Prompt: Use the entries below and reproduce exactly the lines from the one containing "(u8 (default 0" down to the one containing "else if bool_decide (p = COM1 + 1) then", both of them included.

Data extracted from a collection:
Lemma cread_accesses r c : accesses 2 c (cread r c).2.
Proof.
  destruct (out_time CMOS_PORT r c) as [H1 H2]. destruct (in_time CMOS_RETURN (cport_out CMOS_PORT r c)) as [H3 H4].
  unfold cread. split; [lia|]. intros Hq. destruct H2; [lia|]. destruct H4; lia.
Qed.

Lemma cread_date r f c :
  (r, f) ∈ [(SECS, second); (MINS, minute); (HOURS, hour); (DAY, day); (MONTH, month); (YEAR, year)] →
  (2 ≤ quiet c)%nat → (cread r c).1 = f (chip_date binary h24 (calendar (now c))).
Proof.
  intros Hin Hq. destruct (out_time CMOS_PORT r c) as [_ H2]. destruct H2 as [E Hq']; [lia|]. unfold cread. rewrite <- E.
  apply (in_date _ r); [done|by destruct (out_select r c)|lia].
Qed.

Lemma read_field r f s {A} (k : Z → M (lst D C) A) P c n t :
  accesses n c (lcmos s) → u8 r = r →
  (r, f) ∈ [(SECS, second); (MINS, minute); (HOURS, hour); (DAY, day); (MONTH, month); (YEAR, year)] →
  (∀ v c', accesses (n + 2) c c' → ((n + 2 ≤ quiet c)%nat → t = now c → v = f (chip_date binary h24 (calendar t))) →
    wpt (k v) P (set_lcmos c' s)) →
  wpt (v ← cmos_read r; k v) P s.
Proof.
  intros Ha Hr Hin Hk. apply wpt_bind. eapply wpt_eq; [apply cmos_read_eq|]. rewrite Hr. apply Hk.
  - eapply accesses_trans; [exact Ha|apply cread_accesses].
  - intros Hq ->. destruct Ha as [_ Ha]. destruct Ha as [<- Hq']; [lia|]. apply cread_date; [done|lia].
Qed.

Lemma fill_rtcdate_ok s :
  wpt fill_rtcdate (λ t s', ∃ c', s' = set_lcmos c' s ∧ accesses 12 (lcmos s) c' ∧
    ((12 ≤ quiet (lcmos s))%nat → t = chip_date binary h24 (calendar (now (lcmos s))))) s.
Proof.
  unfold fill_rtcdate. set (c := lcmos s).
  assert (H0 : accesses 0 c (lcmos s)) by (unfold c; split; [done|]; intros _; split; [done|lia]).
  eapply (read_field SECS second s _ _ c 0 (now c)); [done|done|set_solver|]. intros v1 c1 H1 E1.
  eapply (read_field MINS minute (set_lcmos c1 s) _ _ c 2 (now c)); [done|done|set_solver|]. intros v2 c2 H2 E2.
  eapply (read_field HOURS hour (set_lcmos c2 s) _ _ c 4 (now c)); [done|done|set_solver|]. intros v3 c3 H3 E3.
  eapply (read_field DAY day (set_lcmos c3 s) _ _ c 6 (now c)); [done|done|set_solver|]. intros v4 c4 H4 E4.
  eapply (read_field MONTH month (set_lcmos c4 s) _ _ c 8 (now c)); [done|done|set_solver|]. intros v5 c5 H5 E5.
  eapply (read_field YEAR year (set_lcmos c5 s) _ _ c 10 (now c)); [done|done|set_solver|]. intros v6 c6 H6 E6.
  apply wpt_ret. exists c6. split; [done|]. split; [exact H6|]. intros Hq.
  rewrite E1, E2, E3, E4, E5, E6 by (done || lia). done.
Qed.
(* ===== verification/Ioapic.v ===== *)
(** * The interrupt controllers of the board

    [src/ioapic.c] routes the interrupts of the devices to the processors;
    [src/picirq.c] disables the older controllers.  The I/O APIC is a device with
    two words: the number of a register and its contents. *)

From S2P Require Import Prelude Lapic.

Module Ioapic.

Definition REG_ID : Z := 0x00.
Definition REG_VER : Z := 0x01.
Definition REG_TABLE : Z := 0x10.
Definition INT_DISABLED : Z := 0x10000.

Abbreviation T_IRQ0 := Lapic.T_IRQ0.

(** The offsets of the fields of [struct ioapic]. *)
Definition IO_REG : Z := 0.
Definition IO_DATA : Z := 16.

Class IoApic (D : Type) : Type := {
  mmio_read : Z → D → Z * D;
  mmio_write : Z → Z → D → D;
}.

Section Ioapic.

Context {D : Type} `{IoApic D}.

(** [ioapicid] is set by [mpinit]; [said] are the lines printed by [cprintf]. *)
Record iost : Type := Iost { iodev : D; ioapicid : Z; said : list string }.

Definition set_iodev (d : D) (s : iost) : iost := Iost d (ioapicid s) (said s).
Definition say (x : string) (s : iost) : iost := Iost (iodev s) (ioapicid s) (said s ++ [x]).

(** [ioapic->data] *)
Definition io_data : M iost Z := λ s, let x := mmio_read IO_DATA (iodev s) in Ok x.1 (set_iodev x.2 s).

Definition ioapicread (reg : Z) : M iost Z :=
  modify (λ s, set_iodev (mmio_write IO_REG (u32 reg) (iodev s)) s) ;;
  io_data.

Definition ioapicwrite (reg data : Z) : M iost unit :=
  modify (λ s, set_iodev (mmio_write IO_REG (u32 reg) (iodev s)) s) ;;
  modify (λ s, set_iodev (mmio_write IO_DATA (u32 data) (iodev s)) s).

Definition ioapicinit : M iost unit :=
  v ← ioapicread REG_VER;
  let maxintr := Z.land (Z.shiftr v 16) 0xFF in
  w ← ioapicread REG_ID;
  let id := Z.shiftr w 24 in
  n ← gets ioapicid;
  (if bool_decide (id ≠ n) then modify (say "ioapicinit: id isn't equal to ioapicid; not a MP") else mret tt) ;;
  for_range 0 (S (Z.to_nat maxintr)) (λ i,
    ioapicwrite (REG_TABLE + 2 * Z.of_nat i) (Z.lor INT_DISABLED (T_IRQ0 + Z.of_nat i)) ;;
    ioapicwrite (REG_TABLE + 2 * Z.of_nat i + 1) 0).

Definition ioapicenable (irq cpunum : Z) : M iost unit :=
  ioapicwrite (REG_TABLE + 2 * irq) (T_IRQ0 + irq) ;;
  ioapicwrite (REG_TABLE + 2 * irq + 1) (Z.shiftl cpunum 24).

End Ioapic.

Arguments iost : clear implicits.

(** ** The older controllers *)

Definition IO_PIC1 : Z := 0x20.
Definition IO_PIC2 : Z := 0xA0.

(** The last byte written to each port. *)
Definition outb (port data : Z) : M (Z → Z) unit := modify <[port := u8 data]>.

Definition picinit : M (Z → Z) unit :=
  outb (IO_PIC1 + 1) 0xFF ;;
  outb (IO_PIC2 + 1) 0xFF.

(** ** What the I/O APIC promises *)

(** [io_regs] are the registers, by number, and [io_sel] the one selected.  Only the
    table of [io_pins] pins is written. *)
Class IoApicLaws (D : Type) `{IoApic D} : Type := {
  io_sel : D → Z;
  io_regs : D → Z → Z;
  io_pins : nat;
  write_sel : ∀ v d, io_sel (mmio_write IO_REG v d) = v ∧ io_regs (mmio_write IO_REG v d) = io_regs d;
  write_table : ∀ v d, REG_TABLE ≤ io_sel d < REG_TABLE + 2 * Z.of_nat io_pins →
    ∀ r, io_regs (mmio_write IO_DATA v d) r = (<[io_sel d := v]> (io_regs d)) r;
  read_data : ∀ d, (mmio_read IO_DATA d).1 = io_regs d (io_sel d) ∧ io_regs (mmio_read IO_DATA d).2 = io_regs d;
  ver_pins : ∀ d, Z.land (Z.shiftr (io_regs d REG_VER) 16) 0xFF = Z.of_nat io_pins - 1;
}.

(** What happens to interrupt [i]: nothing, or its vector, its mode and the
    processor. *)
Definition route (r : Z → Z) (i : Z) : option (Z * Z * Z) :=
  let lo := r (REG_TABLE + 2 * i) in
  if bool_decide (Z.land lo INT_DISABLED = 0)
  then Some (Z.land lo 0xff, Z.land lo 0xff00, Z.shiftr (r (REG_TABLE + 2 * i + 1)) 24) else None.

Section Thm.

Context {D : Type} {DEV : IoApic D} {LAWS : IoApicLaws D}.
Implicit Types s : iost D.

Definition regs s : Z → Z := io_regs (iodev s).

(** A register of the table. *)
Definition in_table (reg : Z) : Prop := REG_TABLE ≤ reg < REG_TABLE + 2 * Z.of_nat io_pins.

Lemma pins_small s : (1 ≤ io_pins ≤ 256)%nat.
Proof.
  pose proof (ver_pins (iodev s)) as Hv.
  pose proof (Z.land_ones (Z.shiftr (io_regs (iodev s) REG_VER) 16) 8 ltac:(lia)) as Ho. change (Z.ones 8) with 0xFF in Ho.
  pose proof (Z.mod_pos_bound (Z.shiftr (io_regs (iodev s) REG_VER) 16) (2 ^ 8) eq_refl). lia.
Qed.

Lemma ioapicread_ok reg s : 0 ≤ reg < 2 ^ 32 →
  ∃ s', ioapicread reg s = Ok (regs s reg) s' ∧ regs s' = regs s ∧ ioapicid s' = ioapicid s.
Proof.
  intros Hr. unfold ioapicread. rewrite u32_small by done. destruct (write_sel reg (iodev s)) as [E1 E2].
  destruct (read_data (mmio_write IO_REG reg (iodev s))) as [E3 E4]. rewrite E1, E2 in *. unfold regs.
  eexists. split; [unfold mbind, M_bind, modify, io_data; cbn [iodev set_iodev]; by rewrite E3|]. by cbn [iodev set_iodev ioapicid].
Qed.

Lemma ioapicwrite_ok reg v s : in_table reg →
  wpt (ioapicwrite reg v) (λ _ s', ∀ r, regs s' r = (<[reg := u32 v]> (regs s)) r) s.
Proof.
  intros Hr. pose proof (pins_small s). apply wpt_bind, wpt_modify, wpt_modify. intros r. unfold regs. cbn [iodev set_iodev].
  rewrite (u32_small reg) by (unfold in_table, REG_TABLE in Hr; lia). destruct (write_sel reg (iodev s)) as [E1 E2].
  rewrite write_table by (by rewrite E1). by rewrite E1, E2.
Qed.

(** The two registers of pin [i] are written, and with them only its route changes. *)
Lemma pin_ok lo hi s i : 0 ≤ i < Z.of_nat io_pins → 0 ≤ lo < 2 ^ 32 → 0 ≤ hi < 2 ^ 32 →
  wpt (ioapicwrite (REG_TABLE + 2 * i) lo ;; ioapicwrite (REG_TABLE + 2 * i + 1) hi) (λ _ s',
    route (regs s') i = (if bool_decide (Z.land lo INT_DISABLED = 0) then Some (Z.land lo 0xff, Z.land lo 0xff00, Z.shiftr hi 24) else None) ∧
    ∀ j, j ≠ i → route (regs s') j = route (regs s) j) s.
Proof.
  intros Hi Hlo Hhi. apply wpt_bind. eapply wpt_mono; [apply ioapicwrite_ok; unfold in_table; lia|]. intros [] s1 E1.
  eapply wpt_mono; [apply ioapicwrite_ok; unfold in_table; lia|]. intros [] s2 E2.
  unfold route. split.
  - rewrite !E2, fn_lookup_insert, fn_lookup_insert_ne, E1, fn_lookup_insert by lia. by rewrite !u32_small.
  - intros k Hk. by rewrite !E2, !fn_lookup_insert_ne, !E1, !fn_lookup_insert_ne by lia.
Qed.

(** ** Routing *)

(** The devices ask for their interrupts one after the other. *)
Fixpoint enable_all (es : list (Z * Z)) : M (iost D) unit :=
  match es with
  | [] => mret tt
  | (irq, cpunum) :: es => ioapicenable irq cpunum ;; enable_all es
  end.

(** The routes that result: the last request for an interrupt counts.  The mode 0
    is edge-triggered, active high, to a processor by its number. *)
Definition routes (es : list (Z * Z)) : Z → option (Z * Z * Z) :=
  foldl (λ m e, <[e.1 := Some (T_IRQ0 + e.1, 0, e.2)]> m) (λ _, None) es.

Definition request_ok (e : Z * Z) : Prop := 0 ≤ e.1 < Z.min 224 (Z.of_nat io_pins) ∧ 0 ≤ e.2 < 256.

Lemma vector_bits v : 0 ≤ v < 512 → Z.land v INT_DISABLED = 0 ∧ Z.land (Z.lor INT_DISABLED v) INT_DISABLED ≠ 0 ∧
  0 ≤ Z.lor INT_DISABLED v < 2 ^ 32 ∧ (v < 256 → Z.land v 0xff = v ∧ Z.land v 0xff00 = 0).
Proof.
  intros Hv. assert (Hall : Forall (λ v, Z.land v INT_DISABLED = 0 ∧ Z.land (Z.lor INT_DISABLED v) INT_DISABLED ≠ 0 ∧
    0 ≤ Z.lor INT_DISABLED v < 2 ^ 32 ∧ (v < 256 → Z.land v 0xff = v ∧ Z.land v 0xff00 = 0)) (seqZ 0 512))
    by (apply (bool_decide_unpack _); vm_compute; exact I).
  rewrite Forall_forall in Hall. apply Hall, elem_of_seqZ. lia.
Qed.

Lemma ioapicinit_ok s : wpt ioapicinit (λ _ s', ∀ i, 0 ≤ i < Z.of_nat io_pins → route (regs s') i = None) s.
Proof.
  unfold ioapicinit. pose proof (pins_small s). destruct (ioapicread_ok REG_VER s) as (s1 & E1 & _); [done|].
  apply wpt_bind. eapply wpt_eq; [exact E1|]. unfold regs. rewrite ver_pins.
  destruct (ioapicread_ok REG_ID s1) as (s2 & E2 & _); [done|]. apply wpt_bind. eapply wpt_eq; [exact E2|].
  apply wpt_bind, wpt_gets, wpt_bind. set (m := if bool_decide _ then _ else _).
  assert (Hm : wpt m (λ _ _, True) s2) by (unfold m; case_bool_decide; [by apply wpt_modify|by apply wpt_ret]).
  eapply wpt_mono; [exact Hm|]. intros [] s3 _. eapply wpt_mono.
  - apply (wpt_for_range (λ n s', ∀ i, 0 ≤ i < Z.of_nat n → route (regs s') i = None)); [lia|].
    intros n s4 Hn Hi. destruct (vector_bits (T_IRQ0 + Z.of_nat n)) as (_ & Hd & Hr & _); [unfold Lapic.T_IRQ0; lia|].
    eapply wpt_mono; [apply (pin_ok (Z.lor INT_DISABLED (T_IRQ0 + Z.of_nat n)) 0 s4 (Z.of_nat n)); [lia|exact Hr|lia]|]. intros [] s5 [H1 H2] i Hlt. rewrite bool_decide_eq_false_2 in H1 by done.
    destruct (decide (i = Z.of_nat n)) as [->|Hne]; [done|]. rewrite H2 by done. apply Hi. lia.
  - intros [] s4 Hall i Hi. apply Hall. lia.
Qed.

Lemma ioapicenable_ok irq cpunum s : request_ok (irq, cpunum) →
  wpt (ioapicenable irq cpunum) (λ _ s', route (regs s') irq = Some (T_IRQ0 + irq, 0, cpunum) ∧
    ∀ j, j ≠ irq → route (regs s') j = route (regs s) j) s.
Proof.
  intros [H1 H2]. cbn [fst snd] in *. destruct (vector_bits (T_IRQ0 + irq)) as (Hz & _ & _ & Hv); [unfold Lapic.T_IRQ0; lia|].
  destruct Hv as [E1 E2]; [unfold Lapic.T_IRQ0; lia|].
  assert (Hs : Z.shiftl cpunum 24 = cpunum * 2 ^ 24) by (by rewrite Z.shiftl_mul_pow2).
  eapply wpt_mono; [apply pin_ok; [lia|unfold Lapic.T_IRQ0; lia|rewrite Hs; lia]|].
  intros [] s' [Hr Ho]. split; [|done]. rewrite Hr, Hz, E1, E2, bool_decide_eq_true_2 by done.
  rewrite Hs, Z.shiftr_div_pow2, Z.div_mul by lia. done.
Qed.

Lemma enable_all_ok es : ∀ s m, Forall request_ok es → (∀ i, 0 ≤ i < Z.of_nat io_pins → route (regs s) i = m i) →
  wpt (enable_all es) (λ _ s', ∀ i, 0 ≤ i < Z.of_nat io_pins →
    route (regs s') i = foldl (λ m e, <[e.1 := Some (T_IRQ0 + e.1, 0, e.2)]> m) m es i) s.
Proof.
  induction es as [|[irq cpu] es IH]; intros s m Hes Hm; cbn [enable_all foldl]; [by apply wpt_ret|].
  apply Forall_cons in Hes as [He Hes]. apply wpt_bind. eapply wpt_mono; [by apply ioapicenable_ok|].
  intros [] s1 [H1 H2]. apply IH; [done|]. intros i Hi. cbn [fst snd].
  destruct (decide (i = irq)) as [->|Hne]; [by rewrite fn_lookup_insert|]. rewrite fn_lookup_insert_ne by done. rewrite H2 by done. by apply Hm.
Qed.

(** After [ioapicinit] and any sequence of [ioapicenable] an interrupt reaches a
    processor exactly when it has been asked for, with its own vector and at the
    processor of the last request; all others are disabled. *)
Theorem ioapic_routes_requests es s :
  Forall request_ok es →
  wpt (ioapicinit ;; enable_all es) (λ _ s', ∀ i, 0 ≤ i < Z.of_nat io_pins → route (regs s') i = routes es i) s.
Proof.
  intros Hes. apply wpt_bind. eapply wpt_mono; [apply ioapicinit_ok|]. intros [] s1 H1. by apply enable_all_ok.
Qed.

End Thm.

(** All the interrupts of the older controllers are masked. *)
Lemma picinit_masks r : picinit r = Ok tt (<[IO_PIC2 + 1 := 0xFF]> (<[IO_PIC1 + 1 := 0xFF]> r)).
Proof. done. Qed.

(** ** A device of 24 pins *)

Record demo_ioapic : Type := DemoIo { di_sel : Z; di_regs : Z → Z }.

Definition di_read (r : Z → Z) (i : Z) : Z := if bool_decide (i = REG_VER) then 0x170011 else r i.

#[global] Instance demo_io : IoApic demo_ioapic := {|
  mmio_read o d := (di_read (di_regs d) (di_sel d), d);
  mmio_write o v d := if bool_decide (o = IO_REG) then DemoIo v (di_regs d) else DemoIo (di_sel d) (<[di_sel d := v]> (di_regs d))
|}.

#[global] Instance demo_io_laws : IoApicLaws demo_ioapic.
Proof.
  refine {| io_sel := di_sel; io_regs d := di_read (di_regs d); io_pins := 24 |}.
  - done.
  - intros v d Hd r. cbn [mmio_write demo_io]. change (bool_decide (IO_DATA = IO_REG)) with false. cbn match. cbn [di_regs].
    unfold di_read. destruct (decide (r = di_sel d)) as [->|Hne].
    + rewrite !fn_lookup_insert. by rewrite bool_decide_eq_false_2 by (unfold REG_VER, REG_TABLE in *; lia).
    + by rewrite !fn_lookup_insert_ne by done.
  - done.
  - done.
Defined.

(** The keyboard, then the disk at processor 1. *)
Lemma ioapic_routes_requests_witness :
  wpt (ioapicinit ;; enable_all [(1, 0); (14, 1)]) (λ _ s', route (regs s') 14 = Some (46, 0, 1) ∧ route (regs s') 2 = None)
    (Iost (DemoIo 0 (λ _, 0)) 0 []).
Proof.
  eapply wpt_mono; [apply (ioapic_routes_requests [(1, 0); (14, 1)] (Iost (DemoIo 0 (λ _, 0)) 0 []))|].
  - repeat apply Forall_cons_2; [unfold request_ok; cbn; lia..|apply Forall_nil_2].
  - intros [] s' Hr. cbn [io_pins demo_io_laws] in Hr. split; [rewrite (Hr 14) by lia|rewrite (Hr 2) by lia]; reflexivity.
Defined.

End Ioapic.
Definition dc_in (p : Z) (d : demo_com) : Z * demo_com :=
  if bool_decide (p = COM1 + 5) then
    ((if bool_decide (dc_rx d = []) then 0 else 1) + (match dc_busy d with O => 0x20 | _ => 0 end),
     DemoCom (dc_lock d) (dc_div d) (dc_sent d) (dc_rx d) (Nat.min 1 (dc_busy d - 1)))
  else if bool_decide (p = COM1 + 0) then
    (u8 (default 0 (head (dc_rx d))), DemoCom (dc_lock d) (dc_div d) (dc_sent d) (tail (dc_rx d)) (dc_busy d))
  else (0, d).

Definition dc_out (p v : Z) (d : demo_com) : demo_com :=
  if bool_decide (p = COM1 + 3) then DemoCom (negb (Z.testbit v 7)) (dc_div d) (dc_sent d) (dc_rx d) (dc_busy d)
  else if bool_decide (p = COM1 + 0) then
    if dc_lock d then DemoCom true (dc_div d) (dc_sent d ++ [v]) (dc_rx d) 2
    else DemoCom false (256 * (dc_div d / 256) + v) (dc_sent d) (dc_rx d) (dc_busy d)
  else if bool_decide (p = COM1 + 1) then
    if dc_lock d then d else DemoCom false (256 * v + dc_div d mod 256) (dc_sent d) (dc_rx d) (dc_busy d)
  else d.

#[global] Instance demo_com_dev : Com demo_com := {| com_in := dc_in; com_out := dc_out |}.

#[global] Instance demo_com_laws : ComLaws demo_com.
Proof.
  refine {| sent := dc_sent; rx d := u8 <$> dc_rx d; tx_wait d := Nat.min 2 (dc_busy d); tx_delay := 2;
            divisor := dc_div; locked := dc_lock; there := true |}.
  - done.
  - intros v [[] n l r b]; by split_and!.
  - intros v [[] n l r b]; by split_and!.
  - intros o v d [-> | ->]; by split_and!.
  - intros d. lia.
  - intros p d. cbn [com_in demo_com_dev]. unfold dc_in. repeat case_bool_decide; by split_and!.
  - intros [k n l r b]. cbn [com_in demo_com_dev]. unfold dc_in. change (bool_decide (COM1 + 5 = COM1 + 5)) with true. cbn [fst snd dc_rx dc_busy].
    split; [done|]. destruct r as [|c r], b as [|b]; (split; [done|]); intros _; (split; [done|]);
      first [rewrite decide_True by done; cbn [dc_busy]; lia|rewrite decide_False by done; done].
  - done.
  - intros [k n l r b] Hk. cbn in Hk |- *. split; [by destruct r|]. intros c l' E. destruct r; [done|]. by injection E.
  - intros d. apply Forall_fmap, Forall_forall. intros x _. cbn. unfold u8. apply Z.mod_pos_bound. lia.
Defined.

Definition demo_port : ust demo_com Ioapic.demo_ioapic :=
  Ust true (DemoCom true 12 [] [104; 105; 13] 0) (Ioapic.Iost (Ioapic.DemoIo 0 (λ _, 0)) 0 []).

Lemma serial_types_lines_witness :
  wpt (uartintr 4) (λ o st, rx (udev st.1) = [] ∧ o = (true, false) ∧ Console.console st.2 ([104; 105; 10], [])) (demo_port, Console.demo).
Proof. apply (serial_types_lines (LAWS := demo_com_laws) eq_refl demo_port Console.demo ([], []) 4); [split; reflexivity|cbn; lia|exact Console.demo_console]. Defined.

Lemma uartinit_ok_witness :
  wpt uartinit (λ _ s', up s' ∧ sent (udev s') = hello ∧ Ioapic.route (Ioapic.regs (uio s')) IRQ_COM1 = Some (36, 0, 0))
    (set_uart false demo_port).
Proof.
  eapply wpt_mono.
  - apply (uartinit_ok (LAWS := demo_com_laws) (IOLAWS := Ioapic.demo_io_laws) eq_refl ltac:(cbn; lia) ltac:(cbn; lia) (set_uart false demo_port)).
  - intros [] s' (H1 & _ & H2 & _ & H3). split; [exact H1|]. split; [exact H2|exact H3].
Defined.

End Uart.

Output for this task:
    (u8 (default 0 (head (dc_rx d))), DemoCom (dc_lock d) (dc_div d) (dc_sent d) (tail (dc_rx d)) (dc_busy d))
  else (0, d).

Definition dc_out (p v : Z) (d : demo_com) : demo_com :=
  if bool_decide (p = COM1 + 3) then DemoCom (negb (Z.testbit v 7)) (dc_div d) (dc_sent d) (dc_rx d) (dc_busy d)
  else if bool_decide (p = COM1 + 0) then
    if dc_lock d then DemoCom true (dc_div d) (dc_sent d ++ [v]) (dc_rx d) 2
    else DemoCom false (256 * (dc_div d / 256) + v) (dc_sent d) (dc_rx d) (dc_busy d)
  else if bool_decide (p = COM1 + 1) then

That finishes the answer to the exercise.